2021年度にアクアリウム照明で10億円を目指
京セラのLED照明事業では、従来はビル壁面や文化財、医療向け、自動車のボディー検査などの特殊用途での展開を進めていたが、今回はこの「CERAPHIC」の技術力を生かして新たにホビー向けアクアリウム市場に参入することを決めた。
京セラ 半導体部品セラミック材料事業本部長 奥ノ薗隆志氏は「京セラでは『光が社会を豊かにする』をコンセプトにLED照明の研究開発を行っている。そのコンセプトのもと太陽光のスペクトルに近い光などを創出できる『CERAPHIC』の開発に成功した。紫励起の照明技術と蛍光体技術、蛍光体調合技術を組み合わせることで、1チップでも好みのスペクトルで優しい光を作り出すことができるようになった。アクアリウム用途で強さを発揮できると考えている」と技術の価値について強調する。
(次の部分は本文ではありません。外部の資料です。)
Lemma label_of_cover_witness :
  (TorsLattice pentagon = Ok pentagon ∧ 2 ∈ elems pentagon ∧
   4 ∈ elems pentagon ∧ covers pentagon 2 4 = true) ∧
  ∃ b, bricks pentagon (Some 2, Some 4) true = Ok {[b]} ∧
       label pentagon (Some 2, Some 4) true = Ok b ∧
       b ∈ all_bricks pentagon ∧ leq pentagon b 4 = true ∧
       leq pentagon b 2 = false ∧
       canonical_joinand_at pentagon 4 2 = Some b.
Proof.
  assert (H0 : TorsLattice pentagon = Ok pentagon) by (vm_compute; reflexivity).
  assert (H2 : 2 ∈ elems pentagon)
    by (apply (bool_decide_unpack _); vm_compute; exact I).
  assert (H4 : 4 ∈ elems pentagon)
    by (apply (bool_decide_unpack _); vm_compute; exact I).
  assert (Hcov : covers pentagon 2 4 = true) by (vm_compute; reflexivity).
  split; [done|].
  exact (label_of_cover pentagon pentagon 2 4 true H0 H2 H4 Hcov).
Defined.

(** X6: in a lattice built by [TorsLattice], every brick [j] is the label
    of the covering relation from its lower cover to [j]. *)
Theorem brick_labels_own_cover (data L : FiniteLatticePoset) (j : nat) (check : bool) :
  TorsLattice data = Ok L → j ∈ all_bricks L →
  ∃ lc, lower_covers L j = [lc] ∧ label L (Some lc, Some j) check = Ok j.
Proof.
  intros Hdata Hj. apply TorsLattice_inv in Hdata as (_ & HL & HJ & HM).
  pose proof (lattice_poset L HL) as HP.
  destruct (brick_lower_cover L j Hj) as (lc & Hlow & HjE & HlcE & Hcov).
  exists lc. split; [done|].
  destruct (heart_of_cover L HL HJ HM lc j HlcE HjE Hcov) as (b & Hb & Hheart).
  rewrite (brick_canonical_joinand L HP j lc HjE HlcE Hcov Hlow) in Hb.
  injection Hb as <-.
  rewrite (label_of_bricks L (Some lc, Some j) check {[j]} Hheart).
  rewrite size_singleton, elements_singleton.
  rewrite bool_decide_eq_false_2 by lia. by rewrite andb_false_r.
Qed.

Lemma brick_labels_own_cover_witness :
  (TorsLattice pentagon = Ok pentagon ∧ 2 ∈ all_bricks pentagon) ∧
  ∃ lc, lower_covers pentagon 2 = [lc] ∧
        label pentagon (Some lc, Some 2) true = Ok 2.
Proof.
  assert (H0 : TorsLattice pentagon = Ok pentagon) by (vm_compute; reflexivity).
  assert (H2 : 2 ∈ all_bricks pentagon)
    by (apply (bool_decide_unpack _); vm_compute; exact I).
  split; [done|].
  exact (brick_labels_own_cover pentagon pentagon 2 true H0 H2).
Defined.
アクアリウム用途で参入した理由については「きっかけはサンゴを救いたいということだった。温暖化などでサンゴが減少する中で人工育成などに注目が集まっている。その中で重要になるのが照明である。アクアリウム用途でも照明のLED化が進んでいるが、サンゴが好む光ではなかった。そこで『CERAPHIC』により開発を行うことを決めた」と京セラ 半導体部品セラミック材料事業本部 メタライズ事業部 横井清孝氏は述べている。
アクアリウム照明市場への参入に合わせて、「CERAPHIC」の新たなブランドロゴも作成。ロゴの8つの円は、「CERAPHIC」が実現する7つの光の波長と白色の光を併せた8つの光を表しており、また配置は「CERAPHIC」の頭文字の「C」を示しているという。
製品は、水深2.5mのスペクトルを再現した光を発する「Marine Blue」、水深11mのスペクトルを再現した光を発する「Aqua Blue」、観賞用の深い青色の光を発する「Deep Blue」、地上の太陽光のスペクトルを再現した光を発する「Natural White」の4機種を発売する。価格はオープン価格だが、想定価格は10万円前後としている。
奥ノ薗氏は「ホビー向けアクリアリウム照明市場で2021年度までに10億円の売上高を達成したい。また用途も拡大する。既に動物園や水族館向けでの研究開発は進めており2018年柱に製品投入を行う。その他の用途も開拓を進め、2023年度ではLED照明事業を2017年度の10倍以上となる100億円に引き上げたい」と述べている。